(* ===== verification/Ssl.v ===== *)
(** * ssl.c and sslslave.c: encrypted connections

    The functions of ssl.c around the OpenSSL calls, and the process that keeps
    the SSL state of a logged-in session and serves its requests. OpenSSL is a
    part of the environment: a call of one of its functions is
    [SslCall], answered by [Env]; [a_int] is its result. *)

From Stdlib Require Import Init.Byte Strings.Byte.
From Stdlib Require Import ZArith Lia String.
From stdpp Require Import base list numbers option gmap strings.
From S2P Require Import Prelude SysUtil Text IpAddr Tunables Session CmdIO.
From S2P Require Import Signals Logic PrivOps Cos DataIO Privsock.

Definition SSL_ERROR_WANT_READ : Z := 2.
Definition SSL_ERROR_WANT_WRITE : Z := 3.
Definition SSL_SENT_SHUTDOWN : Z := 1.
Definition SSL_RECEIVED_SHUTDOWN : Z := 2.
Definition SSL_VERIFY_PEER : Z := 1.
Definition SSL_VERIFY_FAIL_IF_NO_PEER_CERT : Z := 2.

(** The two SSL objects of a session. *)
Inductive conn := Control | Data.
#[global] Instance conn_eq_dec : EqDecision conn.
Proof. solve_decision. Defined.

Definition conn_name (c : conn) : string := match c with Control => "control " | Data => "data " end.

Section Ssl.
Context `{E : Env} `{P : Pend} `{T : Tun}.

Definition ssl_call (c : conn) (func : string) (payload : bytes) : M answer :=
  ask (Ssl (SslCall (conn_name c ++ func) payload)).
Definition ssl_int (c : conn) (func : string) : M Z := a ← ssl_call c func []; mret (a_int a).

(** The callback on reads and writes of the descriptor below the SSL object;
    [io] is false for its other operations. *)
Definition bio_callback (io : bool) (ret fd : Z) : M unit :=
  check_pending (CtxIO (if io then s32 ret else 0) (if io then fd else 0)).

Definition conn_fd (c : conn) : M Z :=
  match c with Control => mret VSFTP_COMMAND_FD | Data => gets data_fd end.

(** A function that reads or writes the descriptor, once [setup_bio_callbacks]
    has installed the callback; [a_size] is the result of that operation. *)
Definition ssl_io (c : conn) (func : string) (payload : bytes) : M answer :=
  a ← ssl_call c func payload;
  fd ← conn_fd c;
  bio_callback true (a_size a) fd;;
  mret a.

Definition debug (p_str : bytes) : M unit := vsf_log_line kVSFLogEntryDebug p_str.

Definition get_ssl_error : M bytes :=
  a ← ask (Ssl (SslCall "ERR_error_string" [])); mret (text_of a).

(** ** Reading and writing *)

(** [do ... while (retval < 0 && (err == WANT_READ || err == WANT_WRITE))] *)
Fixpoint ssl_retry (fuel : nat) (c : conn) (func : string) (payload : bytes) : M answer :=
  match fuel with
  | O => stop_with Fuel
  | S n =>
      a ← ssl_io c func payload;
      err ← ssl_int c "SSL_get_error";
      if (a_int a <? 0) && ((err =? SSL_ERROR_WANT_READ) || (err =? SSL_ERROR_WANT_WRITE))
      then ssl_retry n c func payload
      else mret a
  end.

Definition ssl_read_common (fuel : nat) (c : conn) (func : string) (len : Z) : M (Z * bytes) :=
  a ← ssl_retry fuel c func [];
  let retval := a_int a in
  let got := (retval, take (Z.to_nat (Z.min retval len)) (text_of a)) in
  if retval =? 0 then
    sh ← ssl_int c "SSL_get_shutdown";
    if negb (sh =? SSL_RECEIVED_SHUTDOWN) then
      debug ((if bool_decide (c = Control) then lit "Control" else lit "DATA")
             ++ lit " connection terminated without SSL shutdown."
             ++ (if bool_decide (c = Control) then []
                 else lit " Buggy client! Integrity of upload cannot be asserted."));;
      if tb tun "strict_ssl_read_eof" then mret (-1, []) else mret got
    else mret got
  else mret got.

Definition ssl_read (fuel : nat) (c : conn) (len : Z) : M (Z * bytes) :=
  ssl_read_common fuel c "SSL_read" len.
Definition ssl_peek (fuel : nat) (c : conn) (len : Z) : M (Z * bytes) :=
  ssl_read_common fuel c "SSL_peek" len.

Definition ssl_write (fuel : nat) (c : conn) (p_buf : bytes) : M Z :=
  a ← ssl_retry fuel c "SSL_write" p_buf; mret (a_int a).

(** One call, without a retry. *)
Definition ssl_write_str (c : conn) (p_str : bytes) : M Z :=
  a ← ssl_io c "SSL_write" p_str;
  mret (if negb (u32 (a_int a) =? zlen p_str) then -1 else 0).

(** Into a string of length [len]. *)
Definition ssl_read_into_str (fuel : nat) (c : conn) (len : Z) : M (Z * bytes) :=
  '(ret, s) ← ssl_read fuel c len;
  mret (ret, if 0 <=? ret then s else []).

(** ** Closing *)

Definition maybe_log_shutdown_state : M unit :=
  when (tb tun "debug_ssl")
    (ret ← ssl_int Data "SSL_get_shutdown";
     debug (lit "SSL shutdown state is: " ++
            (if ret =? 0 then lit "NONE"
             else if ret =? SSL_SENT_SHUTDOWN then lit "SSL_SENT_SHUTDOWN"
             else if ret =? SSL_RECEIVED_SHUTDOWN then lit "SSL_RECEIVED_SHUTDOWN"
             else vsf_sysutil_ulong_to_str (u64 ret)))).

Definition maybe_log_ssl_error_state (ret : Z) : M unit :=
  when (tb tun "debug_ssl")
    (err ← get_ssl_error;
     errno ← sys (Sys Errno);
     debug (lit "SSL ret: " ++ vsf_sysutil_ulong_to_str (u64 ret) ++ lit ", SSL error: " ++ err
            ++ lit ", errno: " ++ vsf_sysutil_ulong_to_str (u64 errno))).
(* ===== verification/DataChannel.v ===== *)
(** * The passive data connection

    privops.c chooses the port of a passive connection and accepts the client
    on it; oneprocess.c and twoprocess.c run that code in the session process
    or in the privileged parent. *)

From Stdlib Require Import Init.Byte Strings.Byte.
From Stdlib Require Import ZArith Lia String.
From stdpp Require Import base list numbers option gmap strings.
From S2P Require Import Prelude SysUtil Text StrList IpAddr Tunables Session CmdIO.
From S2P Require Import Signals Logic Paths PrivOps Cos DataIO Ls PostLogin Invariants.
From S2P Require Import Demo SessionSafety.

(** ** The port *)

Lemma u16_small z : 0 ≤ z < 65536 → u16 z = z.
Proof. apply Z.mod_small. Qed.

Lemma u16_range z : 0 ≤ u16 z < 65536.
Proof. apply Z.mod_pos_bound. lia. Qed.

Section Listen.
Context `{E : Env} `{T : Tun}.

(** Whatever the settings, the range is not empty and has no reserved port. *)
Lemma port_range_ok :
  1024 ≤ (pasv_port_range).1 ∧ (pasv_port_range).1 ≤ (pasv_port_range).2 ≤ 65535.
Proof.
  unfold pasv_port_range. cbn [fst snd].
  destruct ((1024 <? _) && _) eqn:H1; [|destruct ((1024 <=? _) && _) eqn:H2]; b2p; [|..].
  - rewrite (u16_small (tu tun "pasv_min_port")) by lia.
    destruct ((tu tun "pasv_min_port" <=? _) && _) eqn:H2; b2p; rewrite ?u16_small; lia.
  - rewrite u16_small; lia.
  - lia.
Qed.

Lemma random_port_range a b : 0 ≤ random_port a b < 65536.
Proof. apply u16_range. Qed.

Lemma scale_port_range mi ma p :
  1024 ≤ mi → mi ≤ ma ≤ 65535 → 0 ≤ p < 65536 → mi ≤ scale_port mi ma p ≤ ma.
Proof.
  intros Hmi Hma Hp. unfold scale_port.
  assert (0 ≤ p * (ma - mi + 1) / 65536 ≤ ma - mi) as H.
  { split; [apply Z.div_pos; nia|]. apply Z.lt_succ_r, Z.div_lt_upper_bound; nia. }
  rewrite u16_small; lia.
Qed.

(** The session has a socket that is bound to its own address and to the
    port, and listens there. *)
Definition listening (L : sockaddr) (port : Z) (w : world) : Prop :=
  ∃ fd a r1 r2 h,
    pasv_listen_fd (sess w) = fd ∧ 0 ≤ fd ∧
    hist w = (Sock (Listen fd 1), r2) :: (Sock (Bind fd a), r1) :: h ∧
    vsf_sysutil_sockaddr_addr_equal L a = true ∧ sa_port a = port ∧
    0 ≤ a_int r1 ∧ 0 ≤ a_int r2.

Lemma clone_set_port L a p a' :
  vsf_sysutil_sockaddr_clone L = Ok a → vsf_sysutil_sockaddr_set_port a p = Ok a' →
  vsf_sysutil_sockaddr_addr_equal L a' = true ∧ sa_port a' = u16 p.
Proof.
  unfold vsf_sysutil_sockaddr_clone, vsf_sysutil_sockaddr_set_port,
    vsf_sysutil_sockaddr_addr_equal.
  destruct (sa_family L); intros [= <-]; cbn; intros [= <-]; cbn; by rewrite memcmp_refl.
Qed.

(** One attempt either listens on a port of the range or closes its socket. *)
Lemma pasv_try_spec L mi ma v6 :
  1024 ≤ mi → mi ≤ ma ≤ 65535 →
  hoare (λ w, p_local_addr (sess w) = L) (pasv_try mi ma v6)
    (λ r w, p_local_addr (sess w) = L ∧
       match r with
       | Some p => mi ≤ p ≤ ma ∧ listening L p w
       | None => pasv_listen_fd (sess w) = -1
       end) (λ _ _, True).
Proof.
  intros Hmi Hma. apply hoare_wp. intros w HL.
  unfold pasv_try, vsf_sysutil_get_sock, vsf_sysutil_close. wp_auto; try done; cbn [sess put_sess put_hist] in *.
  subst L. destruct (clone_set_port _ _ _ _ H3 H4) as [Heq Hport].
  pose proof (scale_port_range mi ma _ Hmi Hma (random_port_range (a_int a) (a_int a0))) as Hp.
  split_and!; [reflexivity|lia|lia|]. unfold vsf_sysutil_retval_is_error in *. b2p.
  do 5 eexists; split_and!; [reflexivity|cbn;lia|reflexivity|exact Heq|..|lia|lia].
  rewrite Hport. apply u16_small. lia.
Qed.

Lemma pasv_retry_spec L n mi ma v6 :
  1024 ≤ mi → mi ≤ ma ≤ 65535 →
  hoare (λ w, p_local_addr (sess w) = L) (pasv_retry n mi ma v6)
    (λ p w, mi ≤ p ≤ ma ∧ listening L p w) (λ _ _, True).
Proof.
  intros Hmi Hma. induction n as [|n IH]; cbn [pasv_retry]; [done|].
  eapply hoare_bind; [by apply pasv_try_spec|intros [p|]]; cbn.
  - by intros w [_ ?].
  - intros w [Hw _]. by apply IH.
Qed.


End Listen.


(** ** The client on it *)

Section Accept.
Context `{E : Env} `{T : Tun}.

(** How an attempt to accept ends: no connection, a peer that was turned away
    and its connection closed, or a connection of the client. *)
Definition accept_outcome (R : sockaddr) (fd : Z) (h : history) : Prop :=
  fd = -1 ∨
  ∃ lfd t a, (Sock (Accept lfd t), a) ∈ h ∧ 0 ≤ a_int a ∧
    ((fd = -2 ∧ tb tun "pasv_promiscuous" = false ∧
      vsf_sysutil_sockaddr_addr_equal R (a_addr a) = false ∧
      ∃ r, (Close (a_int a), r) ∈ h) ∨
     (fd = a_int a ∧
      (tb tun "pasv_promiscuous" = true ∨
       vsf_sysutil_sockaddr_addr_equal R (a_addr a) = true))).

(** The handlers keep the address and the record of the call. *)
Definition accepted_from (R : sockaddr) (c : call) (a : answer) (w : world) : Prop :=
  p_remote_addr (sess w) = R ∧ (c, a) ∈ hist w.

#[local] Instance accepted_from_quiet R c a : Quiet (accepted_from R c a).
Proof. quiet_simpl. destruct_and?. split; [apply H0|]. right. apply H0. Qed.

Lemma accept_pasv_outcome R :
  hoare (λ w, p_remote_addr (sess w) = R) vsf_privop_accept_pasv
    (λ fd w, accept_outcome R fd (hist w)) (λ _ _, True).
Proof.
  apply hoare_wp. intros w HR. unfold vsf_privop_accept_pasv, vsf_sysutil_close.
  wp_step. wp_step. wp_step; [done|]. wp_step. wp_step. wp_step.
  eapply wp_mono; [eapply wp_hoare; [apply (quiet_check_pending (accepted_from R
    (Sock (Accept (pasv_listen_fd (sess w)) (tu tun "accept_timeout"))) a))|]|..]; [|intros []|done].
  { split; [done|left]. }
  intros w' [HR' Hin]. unfold vsf_sysutil_retval_is_error.
  wp_auto; try done; b2p; cbn [hist put_hist].
  - by left.
  - right. do 3 eexists. split_and!; [right; exact Hin|lia|]. left.
    rewrite HR' in *. split_and!; try done. eexists. left.
  - right. do 3 eexists. split_and!; [exact Hin|lia|]. right. split; [done|].
    rewrite HR' in *. destruct (tb tun "pasv_promiscuous"); [by left|right].
    by destruct (vsf_sysutil_sockaddr_addr_equal R (a_addr a)).
Qed.

(** The session whose process accepts. *)
Definition acceptor (w : world) : vsf_session := if one_process then sess w else parent w.

(** C13: A passive data connection comes from the client. In the one and the
    two process model, [get_pasv_fd] gives the descriptor of an accepted
    connection only if its peer has the address of the control connection or
    pasv_promiscuous is set; another peer is turned away with -2 and its
    connection closed, and a failed accept gives -1. *)
Theorem pasv_fd_from_client (w w' : world) (fd : Z) :
  get_pasv_fd w = (Ok fd, w') → accept_outcome (p_remote_addr (acceptor w)) fd (hist w').
Proof.
  unfold acceptor, get_pasv_fd. destruct one_process; intros Hr.
  - pose proof (accept_pasv_outcome (p_remote_addr (sess w)) w eq_refl) as H. by rewrite Hr in H.
  - unfold on_parent in Hr. fold (swap w) in Hr.
    assert (wp cmd_process_pasv_accept
      (λ fd w', accept_outcome (p_remote_addr (parent w)) fd (hist w')) (λ _ _, True) (swap w)) as H.
    { unfold cmd_process_pasv_accept, vsf_sysutil_close. apply wp_bind.
      eapply wp_mono; [by apply (wp_hoare _ _ _ _ _ (accept_pasv_outcome (p_remote_addr (parent w))))|..];
        [|done]. intros fd1 w1 Ho. wp_auto; try done. cbn [hist put_hist].
      destruct Ho as [->|(l & t & b & Hin & Hb & Hc)]; [by left|right]. do 3 eexists.
      split_and!; [by right|done|]. destruct Hc as [(? & ? & ? & r & ?)|?]; [left|by right].
      split_and!; try done. exists r. by right. }
    destruct (cmd_process_pasv_accept (swap w)) as [r w1] eqn:Hc. injection Hr as -> <-.
    by apply (wp_Ok _ _ _ _ _ _ H Hc).
Qed.

End Accept.

Lemma pasv_fd_from_client_witness :
  ∃ w', get_pasv_fd (E := site_env []) (T := site_tun "write_enable" 1)
          (P := site_pend [] (site_tun "write_enable" 1))
          (put_sess (set_pasv_listen_fd 8 (site_session false)) (site_world [])) = (Ok 9, w') ∧
        accept_outcome (T := site_tun "write_enable" 1) site_client 9 (hist w').
Proof.
  eexists. split; [vm_compute; reflexivity|].
  apply (pasv_fd_from_client (E := site_env []) (T := site_tun "write_enable" 1)
    (put_sess (set_pasv_listen_fd 8 (site_session false)) (site_world [])) _ 9).
  vm_compute. reflexivity.
Defined.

————

PROBLEM STATEMENT — In the answer, give the lines from the first line of the data through the line with "From S2P Require Import Signals Logic PrivOps", exactly as they appear and with no additions.

EXERCISE RESULT —
(* ===== verification/Ssl.v ===== *)
(** * ssl.c and sslslave.c: encrypted connections

    The functions of ssl.c around the OpenSSL calls, and the process that keeps
    the SSL state of a logged-in session and serves its requests. OpenSSL is a
    part of the environment: a call of one of its functions is
    [SslCall], answered by [Env]; [a_int] is its result. *)

From Stdlib Require Import Init.Byte Strings.Byte.
From Stdlib Require Import ZArith Lia String.
From stdpp Require Import base list numbers option gmap strings.
From S2P Require Import Prelude SysUtil Text IpAddr Tunables Session CmdIO.
From S2P Require Import Signals Logic PrivOps Cos DataIO Privsock.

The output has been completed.